Avacon unterstützt Gemeinde Cremlingen bei Anschaffung eines Elektrofahrzeugs

Cremlingen , den 12. 07. 2021

Förderprogramm des Energieversorgers für Kommunen wird gut genutzt

 

 

Die Gemeinde Cremlingen ist künftig noch stärker als bisher elektromobil unterwegs. Mit dem Leasing eines Volkswagen ID 3 wird der bisherige Fuhrpark um ein weiteres E-Fahrzeug erweitert. Bei dem Vorhaben hat der Energieversorger Avacon die Kommune unterstützt.

 

Für Städte und Gemeinden bietet das Unternehmen ein Förderprogramm für den Erwerb von Elektro- oder Hybridfahrzeugen an. Entschließt sich eine Kommune, ein solches Fahrzeug zu leasen, so gibt Avacon drei Jahre lang monatlich 100 Euro dazu. Zusätzlich wurde die Anschaffung einer Wallbox für das sichere und zügige Laden des Fahrzeugs mit 500 Euro unterstützt.

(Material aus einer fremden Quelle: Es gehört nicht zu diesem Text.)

(* ===== verification/Prelude.v ===== *)
(** * The functions invoker: root of the development

    The program under [src/] receives invocations of functions through Kafka
    and HTTP, takes a container for each from a pool of Docker containers, runs
    the function in it, answers, and stores the activation in CouchDB.  This
    library models its parts as Rocq definitions that follow the code statement
    by statement, and proves what each part and their combinations guarantee.

    ** How programs are represented

    Pure code is a function.  A method that touches shared or outside state is
    a value of [proc E A] (Proc.v): a tree of the atomic operations [E] it
    performs (a critical section, an atomic add, a call to another component),
    ending in its result.  Errors are values of [result] (Errors.v), panics of
    the code's own making the value [Panics] of [outcome].  A program is run by
    a handler ([run], [attempt]), by a relation that leaves open what the
    environment answers ([runs]), or interleaved with any number of others
    ([step], [reachable]).  Statements about all interleavings are proved with
    ghost tokens: [wp] checks each program against a contract per operation,
    and [wp_adequate] turns the soundness of the operations into an invariant.
    Background loops and state machines that no program value captures (the
    batcher, the pause handshake, the firewall's goroutine, the loops of
    compare-and-swaps) are step relations.  Programs of [proc] are finite trees,
    so a program given answers returns; where the code loops until something
    happens the loop has fuel with a theorem that it is enough, or is a step
    relation with a theorem that it ends.

    ** Parts and files

    - Prelude.v, Proc.v, Errors.v, GoStrings.v: machine integers ([u64],
      [i64]), sums, ranging over maps in any order ([MapRange]), programs, Go's
      errors and strings.
    - Container.v, Entities.v, Payload.v, Runtimes.v: the data and texts of
      [pkg/exec/container.go], [pkg/entities], [pkg/protocol],
      [pkg/exec/payload.go] and [pkg/exec/runtimes.go].
    - The pool, [pkg/exec/pool.go].  PoolState.v: the fields guarded by the two
      mutexes and the sections under them; PoolOps.v: [Get], [Put],
      [PutToDestroy], [reap], [reconcilePrewarm], [Shutdown] and the background
      rounds; PoolSem.v: what each atomic operation does to the state;
      Semaphore.v: the interface of the weighted semaphore.  PoolIdles.v,
      PoolInv.v, PoolSound.v, PoolOpSound.v, PoolWp.v prove the sections, the
      invariant, the operations and the contracts; PoolRun.v runs scripts.
      Pool.v, PoolGet.v, PoolSeq.v and PoolUpkeep.v state the properties.
      PoolLoops.v: the three goroutines that [NewContainerPool] starts, with
      their rounds among the calls, and the owner that calls [Shutdown], which
      closes the channels, waits for the goroutines and removes what is left;
      PoolShutdown.v: what that guarantees.
    - Docker containers, [pkg/exec/docker/container.go].  DockerLogs.v: log
      lines; Docker.v: the factory and the methods; DockerSafe.v: IPs, retries,
      memory; DockerPause.v: the pause handshake; DockerHttp.v: requests.
    - The runner, [pkg/runner/runner.go].  Runner.v: [Invoke]; RunnerSafe.v:
      its protocol and response; RunnerLogs.v: log collection; RunnerPool.v:
      the runner as the pool's client.
    - Between the two.  LogLines.v: reading lines of a stream as it arrives;
      LogStreams.v: the goroutines of [consumeLogs] that carry the output of a
      container to the [collectLogs] of one invocation after another;
      LogProgress.v: that all of it arrives.
    - Entry points.  Json.v, Base64.v, Crypto.v, Message.v, MessageSpec.v:
      [ParseActivationMessage] with [pkg/encryption]; Ack.v: [ack.go];
      KafkaRunner.v, KafkaSpec.v: [pkg/kafka/runner.go] and the workers of
      [cmd/invoker/main.go]; HttpRunner.v: [pkg/http/runner.go]; Offsets.v: the
      shared highest offset; Shutdown.v: the goroutines of [main] and the
      order in which it shuts them down; Startup.v: [main] up to there, and
      [pkg/logging/level.go]; KafkaSetup.v: the rest of [pkg/kafka/kafka.go] and
      [pkg/tls]; Main.v: what else [main] computes, the goroutine that refreshes
      the blocked namespaces, the routes of the HTTP server (for paths that
      [http.ServeMux] does not clean first), and [FetchLastOffset].
    - The tools.  Perf.v: [cmd/createperf] and [cmd/lifecycleperf].
    - Documents.  FunctionDoc.v: code and limits of functions; ActivationDoc.v:
      activations and annotations; PayloadDoc.v: what is sent to containers;
      Units.v, UnitsFloat.v: [pkg/units].
    - The text of documents, what [encoding/json] does for the program.
      JsonText.v: reading; JsonPrint.v: writing strings; JsonCopy.v: raw
      messages; JsonMarshal.v: writing trees of values; JsonDecode.v: decoding
      into Go's types, with the structs of the program; FunctionDecode.v: the
      document of a function, whose parts decode their own texts;
      FunctionDecodeSpec.v: that such documents read back; RuntimesSpec.v: the
      table of [pkg/exec/runtimes.go]; Documents.v: completion messages and
      what the batcher writes; Composition.v: from the runtime's answer to the
      controller and the database.
    - CouchDB.  Urls.v, Couch.v, CouchSpec.v: [pkg/couchdb/client.go];
      Batcher.v: [pkg/couchdb/batcher.go]; FunctionCache.v,
      FunctionCacheSpec.v: [pkg/entities/function_cache.go].
    - The firewall.  Firewall.v, FirewallSpec.v: the table of
      [pkg/firewall/firewall.go]; FirewallSync.v: [Reconcile],
      [pkg/firewall/events.go] and the goroutine of [main]; FirewallExec.v:
      [pkg/firewall/docker_exec.go].

    ** How the parts meet

    A worker reads a message and stores its offset; [kafkaInvoke] parses,
    decides whether to execute, calls the runner and writes the answer
    (KafkaSpec.v proves it for the real runner, HttpRunner.v likewise for
    HTTP).  The runner's calls of the pool are those of the client [caller],
    whose calls are the programs of the pool's methods (RunnerPool.v); the
    pool's theorems hold for any number of such clients.  Third-party code is
    met through classes: [WeightedSemaphore], [LRU], [FastJSON], [GCM],
    [TableRestore], [PEM], [FloatText], [HttpTimeouts], and [Unicode] and [Lowercase] for texts
    that are not ASCII; their laws are classes of their own or fields, with an
    instance wherever a theorem uses them.  What depends on [encoding/json]
    takes its functions as parameters; Composition.v, RuntimesSpec.v and
    CouchSpec.v put in those of JsonMarshal.v, JsonDecode.v and
    FunctionDecode.v.

    ** What the theorems show

    - Safety of the pool under all interleavings: containers are in one place,
      memory is accounted for, nothing panics, everything is given back; [Get]
      hands out what was asked for, isolated by namespace; what eviction,
      reaping, prewarming (while others take containers) and shutdown achieve;
      and interleavings that exceed the memory limit, or break the order of the
      lists that eviction goes by.
    - The end of the pool: when [Shutdown] returns, its goroutines have too and
      everything is removed but what it reports; it can return from wherever
      the goroutines are, unless the prewarming goroutine is about to retry,
      and a retry after the channels are closed is the only way to panic.
    - Docker: IPs are neither lost nor shared, the pause handshake never
      leaves a container paused in use and always ends, log lines and
      responses are cut as documented, sentinels may be missed at the buffer's
      edge.
    - Invocations: the protocol of [Invoke], its response and status, its logs,
      its use of the pool; one answer per message or request, unless parsing
      panics, which is told apart as a result of its own; what the parser makes
      of any message, and that what was encrypted arrives.
    - Logs: of all that is written to a container nothing is lost or changed on
      its way to its invocations; if what is written for each ends in the
      sentinels each gets its own lines, up to its limit, and without the
      timeout they all arrive.
    - Storage: each activation is written once, requests are retried in
      bounds, functions are read once per stay in the cache, documents and
      sizes read back.
    - Texts: every activation that [Invoke] returns has a document with an object
      as its result, whatever bytes the runtime answered; the controller can read
      what it is sent exactly if the identifiers quoted in it allow it, and the
      database can if they need no escapes; the configuration of runtimes is
      read the same in every order; the document of a function is decoded into the
      function, in whatever order its members are; gigabyte seconds are finite.
    - Firewall: the restored table has the computed rules and keeps the rest, but
      for chains that are named like the invoker's; doing it again changes nothing, and the last table written is that of
      the current cluster; a line longer than the scanner's limit cuts off
      the rest.
    - Start: nothing is received before everything that an invocation needs is
      there, errors end the program before that, and connections are closed;
      what a request to create a topic does at the broker is left open.
    - Shutdown: whatever the goroutines are doing when the signal arrives,
      nothing is used after it has been shut down, everything that was
      received is served, its activations are written, and [main] can return.

    ** Bounds and fuel

    Waiting for a new container to respond (Docker.v) takes at most [pollTries]
    rounds, as many as fit into its 30 seconds at 50 ms and two more;
    [consumeStream] gets as much fuel as its input has characters and one more,
    since every [ReadLine] takes one; [makeSpace] gets the number of idle
    containers and one more, since every round removes one; [requestLoop] gets
    [requestTries] rounds, more than the waits and the timeouts of the HTTP
    client that the two minutes have room for; the reader of documents gets the length of its text, and its equations
    ([value_eq], [elems_eq], [fields_eq]) hold without fuel.  A line
    of the firewall's table may have 65535 characters, the limit of
    [bufio.Scanner].  Integers are unbounded [Z] where the code cannot reach
    the ends of their type, and wrapped by [u64] and [i64] where it can.

    ** Not modelled

    Generated mocks, metrics and the logging of messages, which nothing in the
    program reads; the clock's wrapper; envconfig, which fills the configuration
    of [main]; the handlers for metrics and profiling and the statistics of the
    tools; of [encoding/json] the text of a floating-point number, which is a
    class, the limit of 10000 nested values, and what is left in the elements of
    a slice that two repeated members have shortened before; fastjson, which reads
    the code and the limits of a function, a class; AES-GCM itself, of which only that a
    sealed text opens is assumed; Kubernetes' and Docker's own behaviour, which
    is left open; two invocations' outputs mixed on one stream, that of an
    earlier one coming first.  Go's memory model is sequential consistency here: shared
    fields are accessed under their mutex or atomically. *)

From Stdlib Require Export ZArith Lia.
From stdpp Require Export base tactics list option gmap strings sorting.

Inzwischen gibt es beinahe fünfzig Kommunen im Avacon-Netzgebiet, in denen ein von Avacon gefördertes E-Auto zum Einsatz kommt.

 

Bei einem Vor-Ort-Termin stellte Bürgermeister Detlef Kaatz das neue Fahrzeug der Presse sowie Avacon-Kommunalreferentin Antje Klimek vor. „Wir freuen uns sehr, dass wir die Avacon als Sponsor für den ID 3 gewinnen konnten“, erklärt Bürgermeister Detlef Kaatz. „Nachdem das Carsharing in der Gemeinde Cremlingen vergangenes Jahr eingestellt und der Renault Zoe zurückgegeben wurde, stehen nunmehr wieder ausreichend Fahrzeuge für den Dienstbetrieb zur Verfügung“, so Kaatz weiter.

 

Noch ist die absolute Zahl derer, die in Deutschland ein Elektrofahrzeug nutzen, überschaubar. Doch ist zuletzt eine große Dynamik in den Markt gekommen. Die Zulassungszahlen ziehen deutlich an. Das Modellangebot der Hersteller wird immer breiter. Dennoch besteht bei vielen Autofahrern noch ein erheblicher Informationsbedarf. Hier sehen sich die Gemeinde als Gebietskörperschaft und Avacon als Netzbetreiber in einer besonderen Verpflichtung.

 

 

Avacon will selbst aber auch mit gutem Beispiel vorangehen und die Flotte seiner Firmen-Fahrzeuge in den nächsten Jahren so weit wie möglich auf E-Fahrzeuge umstellen. „Nur so kann es gelingen, die Menschen zu erreichen, zu interessieren und hoffentlich auch zu begeistern“, so Antje Klimek.

 

Avacon hat bereits im Jahr 2009 die ersten Elektroautos angeschafft, um eigene Erfahrungen zu sammeln. In verschiedenen Forschungsprojekten mit E-Auto-Einsatz wurden zusätzlich wichtige Erkenntnisse gewonnen, wie sich die Stromnetze unter solchen Bedingungen verhalten. Bei den Fahrzeug-Praxiseinsätzen sind bis heute viele verschiedene Fabrikate zum Einsatz gekommen. Gut erkennbar ist dabei der technische Fortschritt, der bei den Fahrzeugen Einzug gehalten hat, vor allem in Hinsicht auf Reichweite und Komfort. Werden die Fahrzeuge mit Ökostrom geladen, können sie einen spürbaren Beitrag zur Kohlendioxid-Reduzierung im Verkehr leisten.

 

Im Zusammenhang mit der Anschaffung von Elektrofahrzeugen ist natürlich auch die Schaffung von Lademöglichkeiten ein wichtiges Thema.

Im Bereich der Gemeinde Cremlingen hat sich die Cremlinger Energie GmbH für den Ausbau der Ladeinfrastruktur stark gemacht. Zu den bereits bestehenden Wallboxen an den Dorfgemeinschaftshäusern in Hordorf und Klein Schöppenstedt wurden zuletzt zwei Ladesäulen in der Ortschaft Cremlingen errichtet. Eine befindet sich auf dem Parkplatz zwischen Gemeindeverwaltung und Volksbank und die zweite an der KiTa Moorbusch bzw. dem geplanten Begegnungszentrum.

 

Bild zur Meldung: Beim Vor-Ort Termin wurde der Volkswagen ID 3 den Beteiligten (v.l.) Antje Klimek (Kommunalmanagement Avacon), Bürgermeister Detlef Kaatz und Timo Abert (Kommunalmanagement Avacon) vorgestellt.